Жан Расин и другие (Гинзбург) - страница 141

И все-таки он долго еще оставался всего лишь приором церкви Святой Петрониллы, а второго своего «Письма» с предисловием так и не опубликовал. Луи Расин объясняет это тем, что отец его внял уговорам друзей, полагавших, что эти тексты делают честь его перу, но не сердцу, так как направлены против самых достойных и уважаемых людей. Но судя по всему, Расин в те годы не так легко поддавался раскаянию и не так быстро смирял порывы гнева и застарелой обиды. Скорее всего, он убедился, что такое прямое вознаграждение за предательство, которое предлагал ему архиепископ, и впрямь принесло бы его репутации, а следовательно, и положению в свете, больше вреда, чем пользы. Пор-Рояль же, очевидно, пригрозил, что не будет соблюдать договорённости хранить имя своего противника в тайне и прибегнет к более открытым и жестоким способам борьбы. Итак, ни послания Гуабо де Буа и Барбье д’Окура, ни нападки Николя публичного отпора от Расина не получили. И вся эта война не нанесла существенного ущерба ни одной из сторон, напротив, скорее была обеим на руку, поскольку привлекала к ним внимание читателей и укрепляла их мирскую «славу».

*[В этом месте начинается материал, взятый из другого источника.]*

Record placed (s : Codegen) (O : list Patch) : Prop := {
  pl_len : len s < zlen P;
  pl_code : agrees s O;
  pl_open p : p ∈ O → p < tgt p < zlen P;
}.

Definition below (O : list Patch) (s : Codegen) : Prop := ∀ p, p ∈ O → 0 ≤ p < len s.

(** The slots that matter to [s] are those below its end. *)
Lemma placed_shrink s O O' :
  (∀ p, p ∈ O → p ∈ O') → (∀ p, p ∈ O' → p ∈ O ∨ len s ≤ p) → placed s O' → placed s O.
Proof.
  intros Hin Hout [Hl Hc Ho]. split; [done| |auto]. intros i insn E.
  destruct (Hc i insn E) as (o & Eo & Hi). exists o. split; [done|]. intros Hn. apply Hi.
  intros Hi'. apply zget_Some_lt in E. destruct (Hout i Hi'); [done|lia].
Qed.

Lemma placed_equiv s O O' : (∀ p, p ∈ O ↔ p ∈ O') → placed s O → placed s O'.
Proof. intros H. apply placed_shrink; naive_solver. Qed.

Definition pushed (i : Insn) (s : Codegen) : Codegen := set_insns (eg_insns s ++ [i]) s.

Lemma len_pushed i s : len (pushed i s) = len s + 1.
Proof. simpl. by rewrite zlen_app. Qed.

(** Placing one more instruction. *)
Lemma placed_pushed i s O :
  placed (pushed i s) O → (∀ p, p ∈ O → p ≤ len s) →
  placed s (filter (λ p, p < len s) O) ∧
  ∃ o, zget P (len s) = Some (set_off o i) ∧ (len s ∉ O → o = off i).
Proof.
  intros [Hl Hc Ho] Hb. rewrite len_pushed in Hl. split.
  - apply (placed_shrink _ _ O).
    + intros p Hp%list_elem_of_filter. apply Hp.
    + intros p Hp. rewrite list_elem_of_filter. destruct (decide (p < len s)); [by left|right; lia].
    + split; [lia| |done]. intros j insn E. apply Hc. pose proof (zget_Some_lt _ _ _ E).
      simpl. by rewrite zget_app_l by lia.
  - apply Hc. simpl. by rewrite zget_app_r, Z.sub_diag, zget_cons_0 by done.
Qed.

Lemma set_off_off i : set_off (off i) i = i.
Proof. by destruct i. Qed.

А вот для духовной судьбы Расина последствия ее были едва ли не решающими. Эта полемика означала окончательный разрыв с Пор-Роялем. И дело не только в крушении личных отношений. Это был отказ от целой системы мысли, понятий и представлений, внушенной с детства и господствовавшей во многих умах. Ведь за выпадами Николя против театра и вправду стояло не сиюминутное раздражение на Демаре, а многовековая, многими авторитетами поддержанная традиция в воззрениях Церкви на искусство, традиция тех церковных течений, которые продолжал Пор-Рояль.

В сущности, ход рассуждений в николевском «Трактате о театре» может быть сведен к одному силлогизму: христианское и мирское несовместимы, театр – крайнее выражение мирского, следовательно, театр противен христианству. Но именно благодаря такой четкости суждений этот трактат особенно удобен для понимания того, что же собственно вменялось Церковью в вину театру, и заслуживает от нас более пристального внимания, более долгой остановки.

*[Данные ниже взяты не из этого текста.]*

Lemma reach_bind P m (Q R : vm → Prop) :
  reach P m Q → (∀ m', Q m' → reach P m' R) → reach P m R.
Proof.
  intros [?|(m' & E & HQ)] HR; [by left|].
  destruct (HR m' HQ) as [[? ?]|(m'' & E' & ?)]; [left; split; congruence|].
  right. exists m''. split; [congruence|done].
Qed.

Lemma reach_mono P m (Q R : vm → Prop) :
  reach P m Q → (∀ m', Q m' → R m') → reach P m R.
Proof. intros H HR. eapply reach_bind; [done|]. eauto using reach_here. Qed.

Lemma reach_eq P m m' (Q : vm → Prop) :
  exec P pkt m = exec P pkt m' → reach P m' Q → reach P m Q.
Proof. unfold reach. by intros ->. Qed.

(** The straight-line run of [cs]; [None] when it faults. *)
Fixpoint line (cs : list Insn) (m : vm) : option vm :=
  match cs with
  | [] => Some m
  | i :: cs' =>
      match exec_insn pkt m i with
      | Next m' => line cs' m'
      | Done _ => None
      end
  end.

Lemma line_scratch cs m m' :
  line cs m = Some m' → zlen (r_scratch m') = zlen (r_scratch m).
Proof.
  revert m. induction cs as [|i cs IH]; intros m; simpl; [by intros [= ->]|].
  destruct (exec_insn pkt m i) as [m1|] eqn:E; [|done]. intros H.
  rewrite (IH _ H). by eapply exec_insn_scratch.
Qed.

Definition placed (P : list Insn) (base : Z) (c : list Insn) : Prop :=
  ∀ j i, zget c j = Some i → zget P (base + j) = Some i.

Lemma placed_cons P base i c : placed P base (i :: c) ↔ zget P base = Some i ∧ placed P (base + 1) c.
Proof.
  unfold placed. split.
  - intros H. split; [rewrite <- (H 0 i) by apply zget_cons_0; f_equal; lia|].
    intros j x Hj. pose proof (zget_Some_lt _ _ _ Hj).
    rewrite <- (H (j + 1) x); [f_equal; lia|].
    rewrite zget_cons_S by lia. by replace (j + 1 - 1) with j by lia.
  - intros [H0 H] j x Hj. pose proof (zget_Some_lt _ _ _ Hj).
    destruct (Z.eq_dec j 0) as [->|].
    + rewrite zget_cons_0 in Hj. simplify_eq. by rewrite Z.add_0_r.
    + rewrite zget_cons_S in Hj by lia. rewrite <- (H _ _ Hj). f_equal. lia.
Qed.

Lemma placed_app P base c1 c2 :
  placed P base (c1 ++ c2) ↔ placed P base c1 ∧ placed P (base + zlen c1) c2.
Proof.
  revert base. induction c1 as [|i c1 IH]; intros base.
  - simpl. znil. rewrite Z.add_0_r. split; [|tauto]. split; [|done].
    intros j x Hj. apply zget_Some_lt in Hj. znil. lia.
  - simpl. rewrite !placed_cons, IH, zlen_cons.
    replace (base + 1 + zlen c1) with (base + (1 + zlen c1)) by lia. tauto.
Qed.

Section prog.
Context (P : list Insn).
Hypothesis Hwf : wf_prog P.

Lemma exec_straight p m i :
  0 ≤ p → zget P p = Some i → is_jump i = false →
  exec P pkt (with_pc p m) =
  match exec_insn pkt m i with
  | Next m' => exec P pkt (with_pc (p + 1) m')
  | Done r => r
  end.
Proof.
  intros Hp Hg Hj. rewrite (exec_at_plain _ _ Hwf (with_pc p m) i) by done.
  destruct (exec_insn_plain pkt p m i Hj) as [-> _]. by destruct (exec_insn pkt m i).
Qed.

«Один лишь наш век пытается оправдывать театр и выдавать его за такое развлечение, которое может сочетаться с набожностью, – пишет Николь. – Былые времена были проще и в добре, и во зле. Те, кто клялся тогда в своем благочестии, поступками и словами выказывали отвращение, которое питали к мирским зрелищам. Те же, кто были одержимы страстью к театру, признавали по крайней мере, что не следовали в этом правилам христианской религии. Но в наш век нашлись люди, притязающие на то, что сумеют примирить в этом деле благочестие со светским духом. Теперь уже не довольствуются тем, чтобы предаваться пороку; нужно еще, чтобы его почитали и не клеймили позорным именем порока, что иногда немного портит доставляемое им удовольствие… Средство, к которому прибегают самые хитроумные, заключается в том, чтобы составить некую отвлеченную идею театра и очистить ее от всякой греховности. Театр, говорят они, есть представление действий и речей словно бы происходящими взаправду. Что в этом дурного? И защитив таким образом общую идею театра, они полагают, будто доказали, что в обыкновенном театре нет ничего греховного. Но способ не поддаваться этому заблуждению состоит в том, чтобы рассматривать театр не с помощью воображаемых умозрительных доводов, а в повседневной, наблюдаемой нами действительности. Следует рассмотреть, какую жизнь ведут актер и актриса, каковы слог и намерения наших пьес, какое действие они обычно производят на умы тех, кто их представляет, и тех, кто смотрит представление, какие впечатления они о себе оставляют; а затем обсудить, имеет ли все это какое-либо отношение к жизни, понятиям и обязанностям настоящего христианина».